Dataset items
*-*-*
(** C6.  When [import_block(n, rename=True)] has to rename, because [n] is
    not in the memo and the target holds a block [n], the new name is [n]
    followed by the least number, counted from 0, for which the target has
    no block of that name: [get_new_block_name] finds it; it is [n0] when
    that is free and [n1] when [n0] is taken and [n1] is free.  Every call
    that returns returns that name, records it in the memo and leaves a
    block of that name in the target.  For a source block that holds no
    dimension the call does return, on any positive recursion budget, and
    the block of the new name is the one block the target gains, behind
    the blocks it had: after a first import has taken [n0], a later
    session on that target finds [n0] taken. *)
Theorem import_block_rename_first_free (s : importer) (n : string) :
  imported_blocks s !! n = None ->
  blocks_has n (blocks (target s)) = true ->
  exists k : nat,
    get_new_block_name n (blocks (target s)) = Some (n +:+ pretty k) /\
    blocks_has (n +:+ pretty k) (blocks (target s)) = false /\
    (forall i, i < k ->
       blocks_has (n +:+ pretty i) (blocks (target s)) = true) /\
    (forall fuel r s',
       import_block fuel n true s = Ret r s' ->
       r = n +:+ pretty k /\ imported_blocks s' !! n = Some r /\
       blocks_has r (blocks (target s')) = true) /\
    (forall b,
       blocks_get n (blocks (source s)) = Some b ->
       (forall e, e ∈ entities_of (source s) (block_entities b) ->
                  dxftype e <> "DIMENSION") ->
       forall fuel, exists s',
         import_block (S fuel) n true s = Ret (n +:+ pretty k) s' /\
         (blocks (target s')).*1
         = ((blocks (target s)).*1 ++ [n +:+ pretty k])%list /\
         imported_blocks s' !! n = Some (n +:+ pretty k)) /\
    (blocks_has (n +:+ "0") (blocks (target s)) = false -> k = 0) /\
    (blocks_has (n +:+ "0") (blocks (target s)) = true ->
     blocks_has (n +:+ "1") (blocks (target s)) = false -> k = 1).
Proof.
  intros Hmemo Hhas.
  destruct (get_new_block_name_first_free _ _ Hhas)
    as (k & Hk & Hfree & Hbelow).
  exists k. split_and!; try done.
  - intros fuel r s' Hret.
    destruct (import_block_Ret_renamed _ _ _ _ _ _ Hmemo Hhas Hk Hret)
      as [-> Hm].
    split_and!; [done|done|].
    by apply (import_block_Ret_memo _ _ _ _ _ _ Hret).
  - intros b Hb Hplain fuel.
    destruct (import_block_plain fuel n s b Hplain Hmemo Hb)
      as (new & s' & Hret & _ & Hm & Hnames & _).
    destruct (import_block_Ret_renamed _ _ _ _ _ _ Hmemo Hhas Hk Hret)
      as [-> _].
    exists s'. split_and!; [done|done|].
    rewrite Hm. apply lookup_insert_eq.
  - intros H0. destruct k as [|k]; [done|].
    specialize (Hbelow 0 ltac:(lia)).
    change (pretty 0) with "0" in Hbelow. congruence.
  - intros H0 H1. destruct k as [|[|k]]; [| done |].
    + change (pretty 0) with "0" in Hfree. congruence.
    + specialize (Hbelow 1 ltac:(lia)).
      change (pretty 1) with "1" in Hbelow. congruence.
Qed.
*-*-*
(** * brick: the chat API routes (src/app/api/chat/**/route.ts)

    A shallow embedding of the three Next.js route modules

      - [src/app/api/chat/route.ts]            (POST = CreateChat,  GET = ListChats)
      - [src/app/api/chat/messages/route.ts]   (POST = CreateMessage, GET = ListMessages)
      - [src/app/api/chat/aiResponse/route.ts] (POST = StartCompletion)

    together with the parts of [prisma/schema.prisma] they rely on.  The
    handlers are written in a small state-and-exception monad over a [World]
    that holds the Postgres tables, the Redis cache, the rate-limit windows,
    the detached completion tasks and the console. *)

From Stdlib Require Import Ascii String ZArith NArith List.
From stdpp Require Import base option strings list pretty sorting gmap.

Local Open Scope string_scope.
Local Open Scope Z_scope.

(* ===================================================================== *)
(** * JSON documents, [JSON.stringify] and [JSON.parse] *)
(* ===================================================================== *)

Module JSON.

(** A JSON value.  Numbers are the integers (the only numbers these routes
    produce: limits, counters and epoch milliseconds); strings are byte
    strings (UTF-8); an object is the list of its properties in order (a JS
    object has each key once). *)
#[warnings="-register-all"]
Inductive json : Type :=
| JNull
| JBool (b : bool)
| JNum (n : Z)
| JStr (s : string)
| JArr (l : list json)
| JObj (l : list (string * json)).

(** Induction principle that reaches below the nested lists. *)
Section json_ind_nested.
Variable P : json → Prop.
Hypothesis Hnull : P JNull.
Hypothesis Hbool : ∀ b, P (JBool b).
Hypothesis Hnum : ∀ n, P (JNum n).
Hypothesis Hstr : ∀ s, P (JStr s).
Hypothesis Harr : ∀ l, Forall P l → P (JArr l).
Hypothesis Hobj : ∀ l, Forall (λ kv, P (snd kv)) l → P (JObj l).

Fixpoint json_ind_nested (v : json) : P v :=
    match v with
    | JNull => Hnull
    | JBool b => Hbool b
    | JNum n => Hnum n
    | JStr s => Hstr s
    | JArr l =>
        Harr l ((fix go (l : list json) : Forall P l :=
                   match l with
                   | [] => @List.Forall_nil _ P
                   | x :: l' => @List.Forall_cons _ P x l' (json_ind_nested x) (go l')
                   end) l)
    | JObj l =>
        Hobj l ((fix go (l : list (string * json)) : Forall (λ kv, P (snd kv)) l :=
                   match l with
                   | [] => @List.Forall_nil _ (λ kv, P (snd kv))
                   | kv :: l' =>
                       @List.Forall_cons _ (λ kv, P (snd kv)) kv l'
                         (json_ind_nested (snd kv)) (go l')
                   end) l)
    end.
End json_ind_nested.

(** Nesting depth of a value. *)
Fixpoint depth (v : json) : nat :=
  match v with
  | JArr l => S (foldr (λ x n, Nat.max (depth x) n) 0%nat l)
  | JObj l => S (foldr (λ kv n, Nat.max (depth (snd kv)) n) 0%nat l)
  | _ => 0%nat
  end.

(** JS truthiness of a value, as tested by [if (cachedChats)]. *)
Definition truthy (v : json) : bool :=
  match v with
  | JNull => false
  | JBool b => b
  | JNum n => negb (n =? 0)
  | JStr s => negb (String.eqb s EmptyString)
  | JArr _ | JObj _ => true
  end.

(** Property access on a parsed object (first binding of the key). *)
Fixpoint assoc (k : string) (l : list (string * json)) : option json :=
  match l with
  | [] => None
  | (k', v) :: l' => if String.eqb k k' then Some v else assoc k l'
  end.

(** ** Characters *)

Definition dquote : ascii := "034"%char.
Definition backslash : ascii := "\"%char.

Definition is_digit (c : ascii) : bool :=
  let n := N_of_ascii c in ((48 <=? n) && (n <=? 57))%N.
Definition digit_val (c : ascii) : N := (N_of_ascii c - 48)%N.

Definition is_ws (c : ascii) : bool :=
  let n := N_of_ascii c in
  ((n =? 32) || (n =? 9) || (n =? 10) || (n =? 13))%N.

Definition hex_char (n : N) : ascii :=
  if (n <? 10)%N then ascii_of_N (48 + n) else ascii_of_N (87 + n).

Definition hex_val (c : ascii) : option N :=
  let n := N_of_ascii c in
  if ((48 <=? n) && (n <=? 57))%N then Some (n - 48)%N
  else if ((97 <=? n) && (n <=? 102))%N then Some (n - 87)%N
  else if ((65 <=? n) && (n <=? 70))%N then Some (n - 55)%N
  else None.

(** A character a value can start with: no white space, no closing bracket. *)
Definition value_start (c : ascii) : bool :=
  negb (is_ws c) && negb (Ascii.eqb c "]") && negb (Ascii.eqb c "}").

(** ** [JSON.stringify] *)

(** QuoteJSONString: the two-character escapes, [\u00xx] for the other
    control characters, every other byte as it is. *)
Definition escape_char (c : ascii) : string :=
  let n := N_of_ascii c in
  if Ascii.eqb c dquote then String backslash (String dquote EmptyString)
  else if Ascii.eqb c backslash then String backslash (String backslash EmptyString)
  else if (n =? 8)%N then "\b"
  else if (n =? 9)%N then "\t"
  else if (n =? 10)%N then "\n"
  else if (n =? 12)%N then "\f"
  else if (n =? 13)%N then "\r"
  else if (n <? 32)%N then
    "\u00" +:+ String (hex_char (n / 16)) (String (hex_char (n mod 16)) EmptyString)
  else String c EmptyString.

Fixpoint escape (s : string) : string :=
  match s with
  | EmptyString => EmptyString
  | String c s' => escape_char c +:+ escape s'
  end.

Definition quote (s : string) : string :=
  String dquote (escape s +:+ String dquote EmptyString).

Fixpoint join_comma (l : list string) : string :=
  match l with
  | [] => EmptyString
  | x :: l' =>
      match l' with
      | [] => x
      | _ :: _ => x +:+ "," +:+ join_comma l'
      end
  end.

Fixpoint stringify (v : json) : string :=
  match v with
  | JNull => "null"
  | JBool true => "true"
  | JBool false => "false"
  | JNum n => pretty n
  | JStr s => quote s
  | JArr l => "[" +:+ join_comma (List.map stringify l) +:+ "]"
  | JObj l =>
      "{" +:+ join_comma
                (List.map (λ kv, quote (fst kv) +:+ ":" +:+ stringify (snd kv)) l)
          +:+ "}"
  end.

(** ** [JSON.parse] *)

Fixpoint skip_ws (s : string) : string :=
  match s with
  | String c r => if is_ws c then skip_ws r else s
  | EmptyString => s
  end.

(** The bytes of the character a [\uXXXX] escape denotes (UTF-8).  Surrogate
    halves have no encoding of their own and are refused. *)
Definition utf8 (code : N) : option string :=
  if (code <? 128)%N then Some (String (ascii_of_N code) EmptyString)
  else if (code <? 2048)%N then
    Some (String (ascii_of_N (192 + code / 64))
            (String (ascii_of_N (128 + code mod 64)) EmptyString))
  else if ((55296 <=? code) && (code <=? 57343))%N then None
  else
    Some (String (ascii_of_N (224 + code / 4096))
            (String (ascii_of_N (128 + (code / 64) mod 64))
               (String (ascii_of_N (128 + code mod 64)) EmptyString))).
*-*-*
# EXERCISE DIRECTIONS:
Pick out each line above that includes "routes" and show it.

# RESPONSE TO THE EXERCISE:
(** * brick: the chat API routes (src/app/api/chat/**/route.ts)
(** A JSON value.  Numbers are the integers (the only numbers these routes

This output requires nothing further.